Work instruction
Below are some records; copy each line in them that contains "rstrip".
──────────
(** What a call of [_operation] comes to. *)
Inductive outcome :=
| nothing_select
    (* s_write(nvim, LANG("nothing_select"), error=True); return None *)
| awaiting_answer
    (* nvim.funcs.input has not returned *)
| already_exist (message : str)
    (* s_write(nvim, message, error=True); return None *)
| declined (question : str)
    (* nvim.funcs.confirm(question, ...) != 1; return None *)
| action_failed (question : str) (operations : pydict str) (e : Exn)
    (* action(operations) raised e; s_write(nvim, e, error=True);
       return refresh(nvim, state=state, settings=settings) *)
| staged (question : str) (operations : pydict str) (paths _index : gset str).
    (* action(operations) returned; forward(state, settings=settings,
       index=_index, selection=frozenset(), paths=paths);
       kill_buffers(nvim, paths=selection); return Stage(new_state) *)

(** [node] is what [index(nvim, state=state)] returned, [unified] what
    [unify_ancestors(selection)] yielded, [state_index] is [state.index],
    [confirm] what [nvim.funcs.confirm] returns, and [action] says what
    the action raises, if anything. *)
Definition _operation (node : option Node) (unified : list str)
    (state_index : gset str) (op_name : str)
    (answers : list (str * bool)) (confirm : Z)
    (action : pydict str -> option Exn) : outcome :=
  match unified, node with
  | _ :: _, Some node =>
      let pre_operations :=
        dict_of (List.map (fun src => (src, _find_dest src node)) unified) in
      let pre_existing :=
        dict_of (List.filter (fun sd => path_exists sd.2) pre_operations) in
      match ask answers pre_existing [] with
      | None => awaiting_answer
      | Some (pre_existing, new_operations) =>
          match pre_existing with
          | _ :: _ =>
              let msg := str_join (lit ", ") (arrows pre_existing) in
              already_exist
                ([0x26A0%N; 0xFE0F%N] ++ lit "  -- " ++ op_name
                 ++ lit ": path(s) already exist! :: " ++ msg)
          | [] =>
              let operations := dict_merge pre_operations new_operations in
              let msg := str_join linesep (arrows operations) in
              let question := op_name ++ linesep ++ msg ++ lit "?" in
              if confirm =? 1 then
                match action operations with
                | Some e => action_failed question operations e
                | None =>
                    let paths : gset str :=
                      list_to_set (List.map posixpath.dirname
                                     (operations.*1 ++ operations.*2)) in
                    staged question operations paths (state_index ∪ paths)
                end
              else declined question
          end
      end
  | _, _ => nothing_select
  end.

End Operation.
End CutCopy.

(** The operations that the action was called with. *)
Definition acted_on {Exn} (o : CutCopy.outcome Exn) : option (pydict str) :=
  match o with
  | CutCopy.action_failed _ _ operations _ => Some operations
  | CutCopy.staged _ _ operations _ _ => Some operations
  | _ => None
  end.

(** ** [ci/text_decorations/__init__.py] *)

Module TextDecorations.

Definition _process_exts (exts : pydict str) : pydict str :=
  dict_of (List.map (fun kv => (lit "." ++ kv.1, kv.2)) exts).

(** [k.rstrip("$").replace(r"\.", ".")] *)
Definition glob_key (k : str) : str :=
  replace (rstrip (lit "$") k) (lit "\.") (lit ".").

Definition _process_glob (glob : pydict str) : pydict str :=
  dict_of (List.map (fun kv => (glob_key kv.1, kv.2)) glob).

Definition _process_hexcode (colours : pydict str) : pydict str :=
  dict_of (List.map (fun kv => (kv.1, lit "#" ++ kv.2)) colours).

Section Colours.
(** [std2.coloursys.hex_inverse] *)
Variable hex_inverse : str -> str.

Definition _process_inverse (colours : pydict str) : pydict str :=
  dict_of (List.map (fun kv => (kv.1, hex_inverse kv.2)) colours).

Record TextColours := {
  colours_ext_exact : pydict str;
  colours_name_exact : pydict str;
  colours_name_glob : pydict str;
}.

Definition _process_colours (colours : TextColours) : TextColours :=
  {| colours_ext_exact := _process_hexcode (_process_exts (colours_ext_exact colours));
     colours_name_exact := _process_hexcode (colours_name_exact colours);
     colours_name_glob := _process_hexcode (_process_glob (colours_name_glob colours)) |}.

Definition _make_lightmode (colours : TextColours) : TextColours :=
  {| colours_ext_exact := _process_inverse (colours_ext_exact colours);
     colours_name_exact := _process_inverse (colours_name_exact colours);
     colours_name_glob := _process_inverse (colours_name_glob colours) |}.

End Colours.

Section Icons.
(** The glyph groups that [_process_icons] hands on as they are. *)
Variables (Folder Link Status : Type).

Record IconGlyphs := {
  default_icon : str;
  folder : Folder;
  link : Link;
  status : Status;
  ext_exact : pydict str;
  name_exact : pydict str;
  name_glob : pydict str;
}.

Definition _process_icons (icons : IconGlyphs) : IconGlyphs :=
  {| default_icon := default_icon icons;
     folder := folder icons;
     link := link icons;
     status := status icons;
     ext_exact := _process_exts (ext_exact icons);
     name_exact := name_exact icons;
     name_glob := _process_glob (name_glob icons) |}.

End Icons.

End TextDecorations.

(** ** A concrete platform and a small tree

    The statements below hold for every [Platform]; the examples run on
    this one: POSIX separators, the "C" locale (where [strxfrm] leaves a
    string as it is), and glob patterns made of literal characters, [?]
    and [*]. *)

Fixpoint glob (pat nm : str) {struct pat} : bool :=
  match pat with
  | [] => match nm with [] => true | _ => false end
  | p :: pat' =>
      if (p =? 42)%N then
        (fix star (nm : str) : bool :=
           glob pat' nm
           || match nm with
              | [] => false
              | _ :: nm' => star nm'
              end) nm
      else
        match nm with
        | [] => false
        | c :: nm' => ((p =? 63)%N || (p =? c)%N) && glob pat' nm'
        end
  end.

Definition posix : Platform := {|
  fnmatch := fun nm pat => glob pat nm;
  strxfrm := fun s => s;
  linesep := [10%N];
  sep := lit "/";
|}.

Definition mode_values : ModeEnum := {|
  Mode_orphan_link := 1;
  Mode_link := 2;
  Mode_folder := 5;
|}.

Module Ex.

Definition file (p nm e : string) : Node :=
  {| path := lit p; name := lit nm; ext := Some (lit e); mode := ∅;
     children := None |}.

Definition folder (p nm : string) (cs : list Node) : Node :=
  {| path := lit p; name := lit nm; ext := None;
     mode := {[ @Mode_folder mode_values ]};
     children := Some (List.map (fun c => (path c, c)) cs) |}.

Definition b_txt : Node := file "/r/b.txt" "b.txt" ".txt".
Definition dir_A : Node := folder "/r/A" "A" [].
Definition root : Node := folder "/r" "r" [b_txt; dir_A].

Definition icons0 : Icons := {|
  default_icon := lit "f";
  folder_open := lit "v";
  folder_closed := lit ">";
  link_normal := lit "@";
  link_broken := lit "!";
  status_selected := lit "*";
  status_active := lit "+";
  name_exact := ∅;
  icons_type := ∅;
  name_glob := [];
|}.

Definition context0 : HLcontext := {|
  mode_lookup_pre := ∅;
  mode_lookup_post := ∅;
  ext_lookup := ∅;
  name_lookup := [];
|}.

Definition view0 : View := {|
  hl_context := context0;
  icons := icons0;
  highlights :=
    {| exts := ∅;
       groups := {| groups_quickfix := lit "QF";
                    groups_version_control := lit "VC" |} |};
  use_icons := true;
  sort_by := [is_folder; fname];
|}.

Definition settings0 : Settings := {|
  ignores := {| ignores_name := []; ignores_path := [] |};
  view := view0;
|}.

(** A [Counter] with no entries, and a plain empty [dict]. *)
Definition counter0 : QuickFix := {| locations := ∅; locations_missing := Some 0 |}.
Definition dict0 : QuickFix := {| locations := ∅; locations_missing := None |}.

Definition vc0 : VCStatus := {| ignored := ∅; status := ∅ |}.

Definition txt_only : FilterPattern := {| pattern := lit "*.txt" |}.

(** A child that carries the root's own path. *)
Definition dup : Node :=
  {| path := lit "/r"; name := lit "x"; ext := None; mode := ∅;
     children := None |}.
Definition root_dup : Node := folder "/r" "r" [dup].

(** A name with a lone surrogate, as [os.listdir] gives for a file name
    that is not valid UTF-8. *)
Definition bad : Node :=
  {| path := lit "/r/bad"; name := [0xDC80%N]; ext := None; mode := ∅;
     children := None |}.
Definition root_bad : Node := folder "/r" "r" [bad].

(** A name and an icon that take more than one byte each. *)
Definition e_txt : Node :=
  {| path := lit "/r/e.txt"; name := 0xE9%N :: lit ".txt";
     ext := Some (lit ".txt"); mode := ∅; children := None |}.

Definition grp_txt : HLgroup := {| hl_name := lit "Txt" |}.
Definition grp_normal : HLgroup := {| hl_name := lit "Normal" |}.

(** Settings with a page glyph for [.txt], a group for the extension and
    a fallback group. *)
Definition settings_hl : Settings := {|
  ignores := {| ignores_name := []; ignores_path := [] |};
  view := {|
    hl_context :=
      {| mode_lookup_pre := ∅;
         mode_lookup_post := {[ None := grp_normal ]};
         ext_lookup := ∅;
         name_lookup := [] |};
    icons :=
      {| default_icon := lit "f"; folder_open := lit "v"; folder_closed := lit ">";
         link_normal := lit "@"; link_broken := lit "!";
         status_selected := lit "*"; status_active := lit "+";
         name_exact := ∅;
         icons_type := {[ lit ".txt" := [0x1F4C4%N] ]};
         name_glob := [] |};
    highlights :=
      {| exts := {[ lit ".txt" := grp_txt ]};
         groups := {| groups_quickfix := lit "QF";
                      groups_version_control := lit "VC" |} |};
    use_icons := true;
    sort_by := [is_folder; fname];
  |};
|}.

(** Three quickfix locations at [/r/b.txt], and its status "M". *)
Definition qf3 : QuickFix :=
  {| locations := {[ lit "/r/b.txt" := 3 ]}; locations_missing := Some 0 |}.
Definition vc_M : VCStatus :=
  {| ignored := ∅; status := {[ lit "/r/b.txt" := lit "M" ]} |}.

(** A status entry that is the empty string. *)
Definition vc_blank : VCStatus :=
  {| ignored := ∅; status := {[ lit "/r/b.txt" := [] ]} |}.


(** A wider tree, listed as [b.txt], [B], [A]. *)
Definition dir_B : Node := folder "/r/B" "B" [].
Definition root3 : Node := folder "/r" "r" [b_txt; dir_B; dir_A].

(** A pattern that matches nothing in it. *)
Definition md_only : FilterPattern := {| pattern := lit "*.md" |}.

(** No sort keys. *)
Definition settings_unsorted : Settings := {|
  ignores := {| ignores_name := []; ignores_path := [] |};
  view := {| hl_context := context0; icons := icons0;
             highlights := highlights view0; use_icons := true; sort_by := [] |};
|}.

(** [/r/A] is ignored by version control. *)
Definition vc_A_ignored : VCStatus := {| ignored := {[ lit "/r/A" ]}; status := ∅ |}.

(** Groups for [.txt] and a fallback group, with ASCII icons. *)
Definition settings_ascii : Settings := {|
  ignores := {| ignores_name := []; ignores_path := [] |};
  view := {|
    hl_context :=
      {| mode_lookup_pre := ∅;
         mode_lookup_post := {[ None := grp_normal ]};
         ext_lookup := ∅;
         name_lookup := [] |};
    icons := icons0;
    highlights :=
      {| exts := {[ lit ".txt" := grp_txt ]};
         groups := {| groups_quickfix := lit "QF";
                      groups_version_control := lit "VC" |} |};
    use_icons := true;
    sort_by := [is_folder; fname];
  |};
|}.

(** A name with a line feed in it. *)
Definition two_lines : Node :=
  {| path := lit "/r/n"; name := [97%N; 10%N; 98%N]; ext := None; mode := ∅;
     children := None |}.

(** Icons of extensions, keyed without the dot; patterns with the marks of
    a regular expression, two of them for the same glob. *)
Definition glyphs : TextDecorations.IconGlyphs unit unit unit := {|
  TextDecorations.default_icon := lit "f";
  TextDecorations.folder := tt;
  TextDecorations.link := tt;
  TextDecorations.status := tt;
  TextDecorations.ext_exact := [(lit "txt", lit "T"); (lit "md", lit "M")];
  TextDecorations.name_exact := [(lit "Makefile", lit "K")];
  TextDecorations.name_glob :=
    [(lit "*\.lock$", lit "L"); (lit "*.lock", lit "l"); (lit "*~", lit "b")];
|}.

Definition palette : TextDecorations.TextColours := {|
  TextDecorations.colours_ext_exact := [(lit "txt", lit "ffffff")];
  TextDecorations.colours_name_exact := [(lit "Makefile", lit "00ff00")];
  TextDecorations.colours_name_glob := [];
|}.

(** A folder is a node with the folder mode; [/r/A/b.txt] exists. *)
Definition folder_mode (n : Node) : bool := bool_decide (@Mode_folder mode_values ∈ mode n).
Definition on_disk (p : str) : bool := bool_decide (p = lit "/r/A/b.txt").

End Ex.

(** * Properties *)

(** ** Exceptions and loops *)

Lemma bind_inr {A B} (m : result A) (k : A -> result B) (b : B) :
  bind m k = inr b <-> exists a, m = inr a /\ k a = inr b.
Proof.
  destruct m as [e|a]; simpl; split.
  - discriminate.
  - intros (a & Ha & _). discriminate.
  - eauto.
  - intros (a' & Ha & Hk). congruence.
Qed.

Lemma bind_inl {A B} (m : result A) (k : A -> result B) (e : exn) :
  bind m k = inl e <-> m = inl e \/ exists a, m = inr a /\ k a = inl e.
Proof.
  destruct m as [e'|a]; simpl; split.
  - intros [= ->]. by left.
  - intros [H | (a & H & _)]; congruence.
  - intros H. right. eauto.
  - intros [H | (a' & H & Hk)]; congruence.
Qed.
──────────
Exercise output
(** [k.rstrip("$").replace(r"\.", ".")] *)
  replace (rstrip (lit "$") k) (lit "\.") (lit ".").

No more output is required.